**Material supplied**
(* ===== verification/SemValues.v ===== *)
(** * Pruning and numbering of drafted values
    ([crates/zryna-semantics/src/control_flow_v1.rs])

    [prune_dead_block_parameters] removes the block parameters no use depends
    on; [canonicalize_values] renumbers the values in definition order. *)
From stdpp Require Import base numbers list strings pretty gmap.
From S2P Require Import Prelude Source Diagnostics Abi CfgAlgorithms ControlFlow Syntax Semantics SemLower.

(** ** Operands *)

Definition sem_instruction_operands (kind : InstructionKind) : list ValueId :=
  match kind with
  | BoolLiteral _ | I32Literal _ => []
  | I32Neg operand => [operand]
  | I32Add lhs rhs | I32Sub lhs rhs | I32Mul lhs rhs | Eq lhs rhs | Ne lhs rhs
  | I32LtS lhs rhs | I32LeS lhs rhs | I32GtS lhs rhs | I32GeS lhs rhs => [lhs; rhs]
  | DirectCall _ arguments => arguments
  end.

(** The values a block defines *)
Definition block_ids (block : Block) : list ValueId :=
  (vd_id <$> b_parameters block) ++ ((fun i => vd_id (in_result i)) <$> b_instructions block).
(** [max().map_or(0, |value| value as usize + 1)] *)
Definition id_bound (ids : list ValueId) : nat := foldr (fun id n => Nat.max (S (N.to_nat id)) n) 0 ids.

(** ** [prune_dead_block_parameters] *)

(** [mark_live]; identities outside the table are ignored. *)
Definition mark_live (live : list bool) (value : ValueId) : list bool * bool :=
  match get live value with
  | Some slot => (<[N.to_nat value := true]> live, negb slot)
  | None => (live, false)
  end.
Definition mark_all (live : list bool) (values : list ValueId) : list bool :=
  foldl (fun live value => (mark_live live value).1) live values.

(** The operands that are used whatever the parameters are *)
Definition block_uses (block : Block) : list ValueId :=
  (b_instructions block ≫= fun i => sem_instruction_operands (in_kind i)) ++
  match head (b_terminators block) with
  | Some terminator =>
      match tm_kind terminator with
      | Return value => [value]
      | Jump _ _ => []
      | Branch condition _ _ _ _ => [condition]
      end
  | None => []
  end.

(** The edges of a terminator with their arguments *)
Definition terminator_edges_of (kind : Terminator) : list (BlockId * list ValueId) :=
  match kind with
  | Return _ => []
  | Jump target arguments => [(target, arguments)]
  | Branch _ t1 a1 t2 a2 => [(t1, a1); (t2, a2)]
  end.
Definition block_edges (block : Block) : list (BlockId * list ValueId) :=
  match head (b_terminators block) with Some t => terminator_edges_of (tm_kind t) | None => [] end.

Fixpoint propagate_arguments (pairs : list (ValueDefinition * ValueId)) (live : list bool) (changed : bool)
    : list bool * bool :=
  match pairs with
  | [] => (live, changed)
  | (parameter, argument) :: pairs =>
      if default false (get live (vd_id parameter)) then
        let '(live, marked) := mark_live live argument in
        propagate_arguments pairs live (changed || marked)
      else propagate_arguments pairs live changed
  end.
Definition propagate_edge (blocks : list Block) (acc : list bool * bool) (edge : BlockId * list ValueId)
    : list bool * bool :=
  match get blocks edge.1 with
  | None => acc
  | Some target => propagate_arguments (zip (b_parameters target) edge.2) acc.1 acc.2
  end.
(** One pass over all edges *)
Definition propagate_pass (blocks : list Block) (live : list bool) : list bool * bool :=
  foldl (propagate_edge blocks) (live, false) (blocks ≫= block_edges).

(** Passes until nothing changes: every pass but the last marks a value. *)
Fixpoint propagate_loop (fuel : nat) (blocks : list Block) (live : list bool) : option (list bool) :=
  match fuel with
  | O => None
  | S fuel =>
      let '(live, changed) := propagate_pass blocks live in
      if changed then propagate_loop fuel blocks live else Some live
  end.

(** [retain] with a mask that is indexed in step *)
Fixpoint retain_mask {A} (mask : list bool) (l : list A) : option (list A) :=
  match l, mask with
  | [], _ => Some []
  | _ :: _, [] => None
  | x :: l, keep :: mask => r ← retain_mask mask l; Some (if (keep : bool) then x :: r else r)
  end.
Definition filter_edge (keep : list (list bool)) (target : BlockId) (arguments : list ValueId) : option (list ValueId) :=
  mask ← get keep target; retain_mask mask arguments.
Definition filter_terminator (keep : list (list bool)) (kind : Terminator) : option Terminator :=
  match kind with
  | Return value => Some (Return value)
  | Jump target arguments => arguments ← filter_edge keep target arguments; Some (Jump target arguments)
  | Branch condition t1 a1 t2 a2 =>
      a1 ← filter_edge keep t1 a1; a2 ← filter_edge keep t2 a2; Some (Branch condition t1 a1 t2 a2)
  end.
Definition prune_block (keep : list (list bool)) (block : Block) (mask : list bool) : option Block :=
  parameters ← retain_mask mask (b_parameters block);
  terminators ←
    match b_terminators block with
    | [] => Some []
    | t :: rest => kind ← filter_terminator keep (tm_kind t); Some (mkSpannedTerminator (tm_span t) kind :: rest)
    end;
  Some (mkBlock (b_id block) parameters (b_instructions block) terminators).

Definition live_values (blocks : list Block) : option (list bool) :=
  let count := id_bound (blocks ≫= block_ids) in
  let live := mark_all (replicate count false) (blocks ≫= block_uses) in
  propagate_loop (S count) blocks live.
Definition keep_masks (blocks : list Block) (live : list bool) : list (list bool) :=
  (fun block => (fun parameter => default false (get live (vd_id parameter))) <$> b_parameters block) <$> blocks.

(** [None] is a panic of the code. *)
Definition prune_dead_block_parameters (blocks : list Block) : option (list Block) :=
  live ← live_values blocks;
  let keep := keep_masks blocks live in
  mapM (fun '(block, mask) => prune_block keep block mask) (zip blocks keep).

(** ** [canonicalize_values] *)

(** The numbering: the definitions in order get 0, 1, ... *)
Definition number_definition (next : N) (d : ValueDefinition) : ValueDefinition :=
  mkValueDefinition next (vd_ty d) (vd_span d).
(** [next.saturating_add(1)] *)
Definition bump (next : N) : N := N.min u32_max (next + 1).

Definition Numbering : Type := list (option ValueId) * N.
(** [define]; [None] is a panic. *)
Definition define_id (n : Numbering) (d : ValueDefinition) : option (ValueDefinition * Numbering) :=
  _ ← get n.1 (vd_id d);
  Some (number_definition n.2 d, (<[N.to_nat (vd_id d) := Some n.2]> n.1, bump n.2)).
Fixpoint define_ids (n : Numbering) (ds : list ValueDefinition) : option (list ValueDefinition * Numbering) :=
  match ds with
  | [] => Some ([], n)
  | d :: ds =>
      '(d, n) ← define_id n d;
      '(ds, n) ← define_ids n ds;
      Some (d :: ds, n)
  end.
Fixpoint define_results (n : Numbering) (instructions : list Instruction) : option (list Instruction * Numbering) :=
  match instructions with
  | [] => Some ([], n)
  | i :: instructions =>
      '(d, n) ← define_id n (in_result i);
      '(instructions, n) ← define_results n instructions;
      Some (mkInstruction d (in_kind i) :: instructions, n)
  end.
Fixpoint define_blocks (n : Numbering) (blocks : list Block) : option (list Block * Numbering) :=
  match blocks with
  | [] => Some ([], n)
  | block :: blocks =>
      '(parameters, n) ← define_ids n (b_parameters block);
      '(instructions, n) ← define_results n (b_instructions block);
      '(blocks, n) ← define_blocks n blocks;
      Some (mkBlock (b_id block) parameters instructions (b_terminators block) :: blocks, n)
  end.

(** [map]: the number of a value, if it has one *)
Definition renumber (mapping : list (option ValueId)) (value : ValueId) : option ValueId :=
  mjoin (get mapping value).

Definition rewrite_instruction_operands (map : ValueId -> option ValueId) (kind : InstructionKind)
    : option InstructionKind :=
  let binary operation lhs rhs : option InstructionKind := l ← map lhs; r ← map rhs; Some (operation l r) in
  match kind with
  | BoolLiteral _ | I32Literal _ => Some kind
  | I32Neg operand => operand ← map operand; Some (I32Neg operand)
  | I32Add lhs rhs => binary I32Add lhs rhs
  | I32Sub lhs rhs => binary I32Sub lhs rhs
  | I32Mul lhs rhs => binary I32Mul lhs rhs
  | Eq lhs rhs => binary Eq lhs rhs
  | Ne lhs rhs => binary Ne lhs rhs
  | I32LtS lhs rhs => binary I32LtS lhs rhs
  | I32LeS lhs rhs => binary I32LeS lhs rhs
  | I32GtS lhs rhs => binary I32GtS lhs rhs
  | I32GeS lhs rhs => binary I32GeS lhs rhs
  | DirectCall callee arguments => arguments ← mapM map arguments; Some (DirectCall callee arguments)
  end.
Definition rewrite_terminator_operands (map : ValueId -> option ValueId) (kind : Terminator) : option Terminator :=
  match kind with
  | Return value => value ← map value; Some (Return value)
  | Jump target arguments => arguments ← mapM map arguments; Some (Jump target arguments)
  | Branch condition t1 a1 t2 a2 =>
      condition ← map condition; a1 ← mapM map a1; a2 ← mapM map a2; Some (Branch condition t1 a1 t2 a2)
  end.

Section rewrite.
Context {S : Type} `{HasErrors S} (map : ValueId -> option ValueId).
Notation CM := (SM S bool).

Fixpoint rewrite_instructions (instructions : list Instruction) : CM (list Instruction) :=
  match instructions with
  | [] => mret []
  | i :: instructions =>
      match rewrite_instruction_operands map (in_kind i) with
      | Some kind => instructions ← rewrite_instructions instructions; mret (mkInstruction (in_result i) kind :: instructions)
      | None =>
          report_limit_at "ZRYNA-M2201" (vd_span (in_result i))
            "control-flow lowering retained a value without one canonical definition"
            "report this compiler invariant failure with the smallest source";;
          leave false
      end
  end.
Definition rewrite_terminators (ts : list SpannedTerminator) : CM (list SpannedTerminator) :=
  match ts with
  | [] => mret []
  | t :: ts =>
      match rewrite_terminator_operands map (tm_kind t) with
      | Some kind => mret (mkSpannedTerminator (tm_span t) kind :: ts)
      | None =>
          report_limit_at "ZRYNA-M2201" (tm_span t)
            "control-flow lowering retained a terminator value without one canonical definition"
            "report this compiler invariant failure with the smallest source";;
          leave false
      end
  end.
Fixpoint rewrite_blocks (blocks : list Block) : CM (list Block) :=
  match blocks with
  | [] => mret []
  | block :: blocks =>
      instructions ← rewrite_instructions (b_instructions block);
      terminators ← rewrite_terminators (b_terminators block);
      blocks ← rewrite_blocks blocks;
      mret (mkBlock (b_id block) (b_parameters block) instructions terminators :: blocks)
  end.
End rewrite.

(** The renumbered parameters and blocks; [Leave false] when an error is
    reported. *)
Definition canonicalize_values {S} `{HasErrors S} (parameters : list ValueDefinition) (blocks : list Block)
    : SM S bool (list ValueDefinition * list Block) :=
  let ids := (vd_id <$> parameters) ++ (blocks ≫= block_ids) in
  if (MAX_VALUES_PER_FUNCTION <? len ids)%N then
    report_limit "ZRYNA-M2201" "control-flow lowering exceeds the deterministic IR value limit"
      "reduce expressions and live mutable state before semantic analysis";;
    leave false
  else
    '(parameters, n) ← sexpect (define_ids (replicate (id_bound ids) None, 0%N) parameters);
    '(blocks, n) ← sexpect (define_blocks n blocks);
    blocks ← rewrite_blocks (renumber n.1) blocks;
    mret (parameters, blocks).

**Instructions for the task**
What lines in the data above contain the word "that"? Copy them all.

**Response**
(** The operands that are used whatever the parameters are *)
(** [retain] with a mask that is indexed in step *)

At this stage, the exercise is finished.